Start of Records for this task

(** * lab2: chunked parallel inclusive scan (variant 12) and its sweep driver

    A shallow embedding of [src/main.cpp] and the properties its
    specification states about it.

    Conventions of the embedding.
    - The template parameter [T] of [parallelInclusiveScan] is [int], its
      only instantiation in the program.
    - [int] is a 32-bit two's-complement integer, held in [Z]; the
      arithmetic wraps around ([wrap_int]).  C++ leaves signed overflow
      undefined; the wrap-around is what the targets of this program
      compute, and every statement that needs the absence of overflow says
      so.
    - [size_t] is a 64-bit unsigned integer, held in [Z], wrapping at
      [2^64] ([wrap_size]).
    - [std::vector<int>] is a [list Z]; [operator[]] and iterator ranges
      outside the vector are undefined behaviour and are modelled as the
      outcome [Undefined].
    - The worker threads of one phase write disjoint index ranges and are
      joined before the next phase starts; a phase is modelled by running
      the thread bodies one after the other in the order they are created.
      [ScheduleIndependence] shows the result is the same for every other
      order.
    - Thread creation, joins and the chunk-size division are recorded in a
      trace of [event]s, so that "no thread is spawned" and "the division
      is not reached" are statements about the program. *)

From Stdlib Require Import ZArith Lia.
From stdpp Require Import base tactics option list numbers.
(** ** Schedules *)

(** One call of [run_test] on a check that leaves the results alone:
    what it adds to the results. *)
Lemma run_test_results (format_0f : float -> string) (id title : string) (check : M unit)
    (r : Runner) :
  keeps_results check ->
  exists outs,
    results (session (run_test format_0f id title check r).2) = results (session r) ++ outs
    /\ Forall pass_or_fail outs
    /\ match (run_test format_0f id title check r).1 with
       | Returned _ => map test_id outs = [id]
       | Raised _ => outs = []
       end.
Proof.
  intros Hkeep. unfold run_test, append_result. step_monad. cbn.
  match goal with
  | |- context [check ?r0] =>
      pose proof (Hkeep r0) as Hres; destruct (check r0) as [[[]|e] r1]
  end; cbn in *.
  - eexists [_]. rewrite Hres.
    split; [reflexivity | split; [|reflexivity]].
    constructor; [now left | constructor].
  - destruct (is_Exception (exc_class e)); cbn.
    + eexists [_]. rewrite Hres.
      split; [reflexivity | split; [|reflexivity]].
      constructor; [now right | constructor].
    + exists []. rewrite Hres, app_nil_r.
      split; [reflexivity | split; [constructor | reflexivity]].
Qed.

Lemma run_step_results (format_0f : float -> string) (s : Step) (r : Runner) :
  step_keeps_results s ->
  exists outs,
    results (session (run_step format_0f s r).2) = results (session r) ++ outs
    /\ Forall pass_or_fail outs
    /\ match (run_step format_0f s r).1 with
       | Returned _ => map test_id outs = plan_ids [s]
       | Raised _ => outs = []
       end.
Proof.
  destruct s as [msg|id title check]; cbn [run_step step_keeps_results plan_ids].
  - intros _. exists []. cbn. rewrite app_nil_r.
    split; [reflexivity | split; [constructor | reflexivity]].
  - apply run_test_results.
Qed.

Lemma plan_ids_cons (s : Step) (plan : list Step) :
  plan_ids (s :: plan) = plan_ids [s] ++ plan_ids plan.
Proof. destruct s; reflexivity. Qed.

End of Records for this task

** Exercise **
Look through the entries above. Copy out every line holding the word "session".

** Result of the exercise **
    results (session (run_test format_0f id title check r).2) = results (session r) ++ outs
    results (session (run_step format_0f s r).2) = results (session r) ++ outs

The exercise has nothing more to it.